The title of the episode is a reference to the 1989 Roger Rabbit cartoon Tummy Trouble. In a scene in the episode, the Simpsons, outside the Springfield Retirement Castle, try to turn on their car, while Grampa is slowly walking towards them. The scene parodies the 1968 film Night of the Living Dead, with Grampa acting as a zombie from the film. The robot cowboy chasing the robot dancer around in a circle on the bar's balcony is a reference to a scene in the original Pirates of the Caribbean ride at Disneyland, where the pirates chased women similarly. The design and voice of the tuxedo-wearing man in the "Ship of lost souls" were based on Hungarian actor Peter Lorre. Also, the bride is loosely based on Miss Havisham from Charles Dickens’ novel Great Expectations. The scene of Homer nearly getting hit by a car during his second escape from the hospital is a reference to a scene in the 1959 Alfred Hitchcock film North by Northwest, in which Cary Grant's character is almost hit by an oncoming truck. American actor Larry Hagman is also mentioned in the episode, when Dr. Hibbert says that Hagman took all the kidneys and livers needed for donors, while Homer states his desire to watch the episode of Inside the Actors Studio featuring F. Murray Abraham. The hospital intercom calls for a "Doc Martens" and a "Dr. Bombay", referring to the British footwear brand and character from the sitcom Bewitched respectively.

==Reception==
In its original American broadcast on December 6, 1998, "Homer Simpson in: 'Kidney Trouble received a 7.2 rating, according to Nielsen Media Research, translating to approximately 7.2 million viewers. The episode finished in 54th place in the ratings for the week of November 22 – December 6, 1998. It tied with a new episode of the ABC program Brother's Keeper. On August 7, 2007, the episode was released as part of The Simpsons - The Complete Tenth Season DVD box set. Matt Groening, Mike Scully, George Meyer, Ian Maxtone-Graham, Ron Hauge and Mike B. Anderson participated in the DVD's audio commentary of the episode.

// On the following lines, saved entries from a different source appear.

Definition _getRowByOffsetDirect (offset : Z) (b : TextBuffer) : outcome (TextBuffer * nat) :=
  if (offset <? 0) || (offset >=? capacity b) then Throws
  else
    let* b := if offset >=? watermark b then _commit offset b else Done b in
    Done (b, Z.to_nat offset).

Definition _getRow (y : Z) (b : TextBuffer) : outcome (TextBuffer * nat) :=
  let offset := Z.rem (_firstRow b + y) (_height b) in
  let offset := if offset <? 0 then offset + _height b else offset in
  _getRowByOffsetDirect (offset + 1) b.

Definition _estimateOffsetOfLastCommittedRow (b : TextBuffer) : Z := Z.max 0 (watermark b - 2).

(** A row that is only read. *)
Definition GetRowByOffset (index : Z) (b : TextBuffer) : outcome (TextBuffer * ROW) :=
  let* (b, i) := _getRow index b in
  let* r := deref (_rows b) i in
  Done (b, r).

Definition GetMutableRowByOffset (index : Z) (b : TextBuffer) : outcome (TextBuffer * nat) :=
  _getRow index (b <| _lastMutationId := u64 (_lastMutationId b + 1) |>).

Definition set_row (i : nat) (r : ROW) (b : TextBuffer) : TextBuffer := b <| _rows := <[i := r]> (_rows b) |>.

(** A change of a row in place. *)
Definition update_row (index : Z) (f : ROW -> outcome ROW) (b : TextBuffer) : outcome TextBuffer :=
  let* (b, i) := GetMutableRowByOffset index b in
  let* r := deref (_rows b) i in
  let* r := f r in
  Done (set_row i r b).

Definition GetScratchpadRow (attributes : TextAttribute) (b : TextBuffer) : outcome (TextBuffer * nat) :=
  let* (b, i) := _getRowByOffsetDirect 0 b in
  let* r := deref (_rows b) i in
  let* r := Row_Reset isa attributes r in
  Done (set_row i r b, i).

(** A row operation that reports an exception. *)
Definition or_throw {A} (res : A * bool) : outcome A := if snd res then Throws else Done (fst res).

(** ** Queries *)

Definition TotalRowCount (b : TextBuffer) : Z := _height b.
Definition GetFirstRowIndex (b : TextBuffer) : Z := _firstRow b.
Definition GetSize (b : TextBuffer) : Viewport := FromDimensions (mk_point 0 0) (_width b) (_height b).
Definition GetCursor (b : TextBuffer) : Cursor := _cursor b.
Definition GetCurrentAttributes (b : TextBuffer) : TextAttribute := _currentAttributes b.
Definition SetCurrentAttributes (a : TextAttribute) (b : TextBuffer) : TextBuffer := b <| _currentAttributes := a |>.
Definition GetLastMutationId (b : TextBuffer) : Z := _lastMutationId b.
Definition CopyProperties (OtherBuffer b : TextBuffer) : TextBuffer := b <| _cursor := Cursor.CopyProperties (_cursor OtherBuffer) (_cursor b) |>.

Definition GetLineRendition (row : Z) (b : TextBuffer) : outcome (TextBuffer * LineRendition) :=
  let* (b, r) := GetRowByOffset row b in
  Done (b, Row.GetLineRendition r).
Definition IsDoubleWidthLine (row : Z) (b : TextBuffer) : outcome (TextBuffer * bool) :=
  let* (b, rendition) := GetLineRendition row b in
  Done (b, match rendition with SingleWidth => false | _ => true end).
Definition line_scale (row : Z) (b : TextBuffer) : outcome (TextBuffer * Z) :=
  let* (b, double) := IsDoubleWidthLine row b in
  Done (b, if double : bool then 1 else 0).
Definition GetLineWidth (row : Z) (b : TextBuffer) : outcome (TextBuffer * Z) :=
  let* (b, scale) := line_scale row b in
  Done (b, Z.shiftr (View.Width (GetSize b)) scale).
Definition ClampPositionWithinLine (position : point) (b : TextBuffer) : outcome (TextBuffer * point) :=
  let* (b, w) := GetLineWidth (py position) b in
  Done (b, mk_point (Z.min (px position) (w - 1)) (py position)).
Definition ScreenToBufferPosition (position : point) (b : TextBuffer) : outcome (TextBuffer * point) :=
  let* (b, scale) := line_scale (py position) b in
  Done (b, mk_point (Z.shiftr (px position) scale) (py position)).
Definition BufferToScreenPosition (position : point) (b : TextBuffer) : outcome (TextBuffer * point) :=
  let* (b, scale) := line_scale (py position) b in
  Done (b, mk_point (Z.shiftl (px position) scale) (py position)).

(** Searching upwards for a row with text. *)
Fixpoint last_text_loop (fuel : nat) (viewportTop : Z) (p : point) (b : TextBuffer) : outcome (TextBuffer * point) :=
  if (px p <? 0) && (py p >? viewportTop) then
    match fuel with
    | O => Undefined
    | S fuel =>
        let y := py p - 1 in
        let* (b, r) := GetRowByOffset y b in
        let* x := MeasureRight r in
        last_text_loop fuel viewportTop (mk_point (x - 1) y) b
    end
  else Done (b, p).

Definition GetLastNonSpaceCharacter (viewOptional : option Viewport) (b : TextBuffer) : outcome (TextBuffer * point) :=
  let viewport := default (GetSize b) viewOptional in
  let y := Z.min (View.BottomInclusive viewport) (_estimateOffsetOfLastCommittedRow b) in
  let* (b, r) := GetRowByOffset y b in
  let* x := MeasureRight r in
  let* (b, p) := last_text_loop (Z.to_nat (y - View.Top viewport)) (View.Top viewport) (mk_point (x - 1) y) b in
  Done (b, mk_point (Z.max (px p) 0) (Z.max (py p) 0)).

(** ** Text *)

Definition buffer_GraphemeNext (d : CodepointWidthDetector) (chars : list Z) (position : nat) : outcome (CodepointWidthDetector * Z) :=
  let* (d, state, _) := GraphemeNext fallback d (new_GraphemeState <| gs_beg := Some (text_id, position) |>) (mk_wview text_id chars) in
  Done (d, Z.of_nat position + Z.of_nat (gs_len state)).
Definition buffer_GraphemePrev (d : CodepointWidthDetector) (chars : list Z) (position : nat) : outcome (CodepointWidthDetector * Z) :=
  let* (d, state, _) := GraphemePrev fallback d (new_GraphemeState <| gs_beg := Some (text_id, position) |>) (mk_wview text_id chars) in
  Done (d, Z.of_nat position - Z.of_nat (gs_len state)).

Fixpoint ascii_prefix (chars : list Z) : nat :=
  match chars with
  | c :: chars => if c <? 0x80 then S (ascii_prefix chars) else O
  | [] => O
  end.

Fixpoint fit_loop (fuel : nat) (d : CodepointWidthDetector) (state : GraphemeState) (chars : list Z) (columnLimit : Z) (dist : nat) (col : Z)
    : outcome (CodepointWidthDetector * nat * Z) :=
  if (dist <? length chars)%nat then
    match fuel with
    | O => Undefined
    | S fuel =>
        let* (d, state, _) := GraphemeNext fallback d state (mk_wview text_id chars) in
        let col := col + gs_width state in
        if col >? columnLimit then Done (d, dist, col)
        else fit_loop fuel d state chars columnLimit (dist + gs_len state) col
    end
  else Done (d, dist, col).

Definition FitTextIntoColumns (d : CodepointWidthDetector) (chars : list Z) (columnLimit : Z) : outcome (CodepointWidthDetector * nat * Z) :=
  let columnLimit := Z.max 0 columnLimit in
  let asciiEnd := Nat.min (length chars) (Z.to_nat columnLimit) in
  let dist := ascii_prefix (take asciiEnd chars) in
  if (dist =? asciiEnd)%nat then Done (d, dist, Z.of_nat dist)
  else
    let dist := if (dist =? 0)%nat then dist else (dist - 1)%nat in
    fit_loop (length chars) d (new_GraphemeState <| gs_beg := Some (text_id, dist) |>) chars columnLimit dist (Z.of_nat dist).

Definition Replace (d : CodepointWidthDetector) (row : Z) (attributes : TextAttribute) (state : RowWriteState) (b : TextBuffer)
    : outcome (CodepointWidthDetector * RowWriteState * TextBuffer) :=
  let* (b, i) := GetMutableRowByOffset row b in
  let* r := deref (_rows b) i in
  let* (d, state, res) := ReplaceText fallback garbage isa d state r in
  let* r := or_throw res in
  let* r := ReplaceAttributes (rw_columnBegin state) (rw_columnEnd state) attributes r in
  Done (d, state, set_row i r b).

Following its home video release, "Homer Simpson in: 'Kidney Trouble received mixed reviews from critics.

Gary Russell and Gareth Roberts, of I Can't Believe It's a Bigger and Better Updated Unofficial Simpsons Guide called it "An odd episode [...] that goes on a bit too long and could probably have done with an entertaining B story." They added that "Homer's running away is funny the first time, but by the second, it's lost its impact." They concluded by writing that "The biggest joke comes from Grampa's need to go to the lavatory on the way back from the ghost town. Which isn't that funny at all, really."

Movie Guide's Colin Jacobson described the episode as a "snag". He wrote: Kidney' offers all the components that should make it good, but it never quite achieves a level higher than average." He added that "Despite a few funny moments, this one largely leaves me cold."

Digital Entertainment News' Jake MacNeill wrote that the episode "runs out of steam" after its first act, and considered it to be one of the season's worst episodes.

However, giving the episode a positive review, Peter Brown of If described "Homer Simpson in: 'Kidney Trouble as one of the season's best episodes.

The episode's reference to North By Northwest was named the 24th greatest film reference in the history of the show by Total Film's Nathan Ditum.